On my way up, I'm hoping to sample some St. Bernardus, Stone Brewing Co. and Samuel Adams beers at Kegs and Barrels' Parker Road location. Along with snacks and free tastings from 4:30 to 6:30 p.m., featured beers are available for a 10 percent discount.
The one Dallas Beer Week event I've attended so far was a blast, a chance to put faces to names or Twitter handles along with enjoying some great brews. The Common Table on Monday night was like a beer-nerd convention. Deschutes was the featured brewery, with Black Butte XXIII on tap alongside 2010 vintage The Abyss from the bottle. BBXXIII is an "imperial" take on their Black Butte porter. I've never been really impressed by Black Butte, but this version was incredible, very rich and strong with the noticeable but not overwhelming addition of orange peel, chocolate and chili pepper complementing the imperialized coffee porter. I tried it as part of a flight along with Mikkeler Koppi, an even more intriguing brew: a coffee IPA. It was a foggy orange color, not the dark hue I expected, but the coffee was definitely noticeable even against the pungent hops. I expected a bitter mess, but the odd contrast of flavors really worked. With a deceptive appearance and counterintuitive taste, could coffee IPAs be the next dark IPA?
The Abyss was even richer, darker and thicker than BBXXIII, almost like a chocolate malt with hints of molasses and dark fruit. Mellow in spite of an 11 percent ABV, it was amazing. Then, when a rep for Deschutes spotted some of us drinking it, he bought us a round of this year's Jubelale. He said he picked up on a lot more hazelnut in this year's version. Sure? I remember liking it last year, and this year's was fine but by that point my taste buds were pretty much blown out by the epic BBXXIII and Abyss.
Also part of my flight were the two Deep Ellum Brewing Co. brews carried at The Common Table. Backslider Blonde is a solid, drinkable blonde with a little brighter hop presence and bitterness at the end than expected for a blonde. I'd think improved clarity would lure more of the casual beer drinkers at whom the beer seems to be aimed, but even with a foggy appearance, it's not a challenging beer.

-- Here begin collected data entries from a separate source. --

(* ================================================================== *)
(** ** Properties of the booking engine *)

(** C1. Occupant uniqueness is an invariant.  The constructor seeds a database
    that has no table [seats]; in every world on that database, after every
    sequence of bookings (so after each of its prefixes, and whether the
    broadcast of a booking returned or raised), the table has no two rows with
    the same identifier and no two seats with the same occupant; the same
    holds between the two UPDATE statements of any further booking, when the
    occupant's seats have been cleared and the requested one is not yet
    assigned. *)
Theorem occupant_uniqueness_invariant (db : Storage) (w : World) (bs : list Booking) :
  db <> [] -> seats_rows db = None ->
  storage w = storage (snd (construct db)) ->
  fst (construct db) = Returned tt
  /\ exists rs, seats_rows (storage (run_bookings bs w)) = Some rs
       /\ key_unique rs
       /\ occupant_unique rs
       /\ forall who, occupant_unique (clear_occupant who rs).
Proof.
  intros H1 H2 Hw. split; [apply (construct_fresh db H1 H2)|].
  destruct (seeded_run db w bs H1 H2 Hw) as (rs & A & B & C).
  exists rs. repeat split; auto.
  - unfold key_unique. rewrite B. apply layout_NoDup.
  - intros who. now apply clear_occupant_unique.
Qed.

Lemma occupant_uniqueness_invariant_witness :
  fst (construct fresh_db) = Returned tt
  /\ exists rs,
       seats_rows (storage (run_bookings [("1A", "Alice"); ("2A", "Alice"); ("1A", "Bob")]
                              (snd (construct fresh_db)))) = Some rs
       /\ key_unique rs
       /\ occupant_unique rs
       /\ forall who, occupant_unique (clear_occupant who rs).
Proof.
  apply (occupant_uniqueness_invariant fresh_db (snd (construct fresh_db))
           [("1A", "Alice"); ("2A", "Alice"); ("1A", "Bob")]).
  - discriminate.
  - reflexivity.
  - reflexivity.
Defined.

(** C3. Self-rebooking is rejected.  Booking a seat whose occupant is not
    empty returns status 400 with the text of the refusal, for every
    requesting occupant and in particular for the one who holds the seat;
    only the SELECT has run. *)
Theorem occupied_seat_rejected (w : World) (sid holder : string) :
  seat_lookup sid w = Some (Some holder) ->
  (forall who,
     assignSeat sid who w
     = (Returned (text_response "Seat not available" 400),
        emit_all [Exec (SelectOccupant sid)] w))
  /\ assignSeat sid holder w
     = (Returned (text_response "Seat not available" 400),
        emit_all [Exec (SelectOccupant sid)] w).
Proof.
  intros Hl.
  destruct (seats_rows (storage w)) as [rs|] eqn:H;
    [|unfold seat_lookup in Hl; rewrite H in Hl; discriminate].
  assert (forall who,
     assignSeat sid who w
     = (Returned (text_response "Seat not available" 400),
        emit_all [Exec (SelectOccupant sid)] w)) as Hall.
  { intros who. apply (assignSeat_refused sid who w rs H). congruence. }
  split; [exact Hall|apply Hall].
Qed.

Lemma occupied_seat_rejected_witness :
  (forall who,
     assignSeat "1A" who demo_world
     = (Returned (text_response "Seat not available" 400),
        emit_all [Exec (SelectOccupant "1A")] demo_world))
  /\ assignSeat "1A" "Alice" demo_world
     = (Returned (text_response "Seat not available" 400),
        emit_all [Exec (SelectOccupant "1A")] demo_world).
Proof.
  apply (occupied_seat_rejected demo_world "1A" "Alice"). reflexivity.
Defined.

(** C7. A seat that is not in the seeded layout cannot be booked.  In every
    world of a seeded partition, after any bookings, a request for an
    identifier outside the 60 of the layout returns status 400, and the
    database and the sockets are as before: only the SELECT has run. *)
Theorem unknown_seat_rejected (db : Storage) (w : World) (bs : list Booking)
        (sid who : string) :
  db <> [] -> seats_rows db = None ->
  storage w = storage (snd (construct db)) ->
  ~ In sid layout ->
  let w' := run_bookings bs w in
  assignSeat sid who w'
  = (Returned (text_response "Seat not available" 400),
     emit_all [Exec (SelectOccupant sid)] w')
  /\ storage (snd (assignSeat sid who w')) = storage w'.
Proof.
  intros H1 H2 Hw Hnot w'.
  destruct (seeded_run db w bs H1 H2 Hw) as (rs & A & B & _). fold w' in A.
  assert (seat_lookup sid w' = None) as Hl.
  { rewrite (seat_lookup_rows sid w' rs A), select_absent; [reflexivity|].
    now rewrite B. }
  assert (assignSeat sid who w'
          = (Returned (text_response "Seat not available" 400),
             emit_all [Exec (SelectOccupant sid)] w')) as E.
  { apply (assignSeat_refused sid who w' rs A). congruence. }
  split; [exact E|]. now rewrite E.
Qed.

It'd be a great session brew and I hope to drink plenty of them at Dada, Trees, the Prophet Bar, the Double Wide and any other Ellum music venue with a sense of local pride. Double Brown Stout, a Baltic porter, is a far more rewarding beer, and a fine winter brew. It's smooth and rich, and well balanced, neither bitter nor sweet, with a blend of oats, rye and roasted malt giving it interesting malt complexity.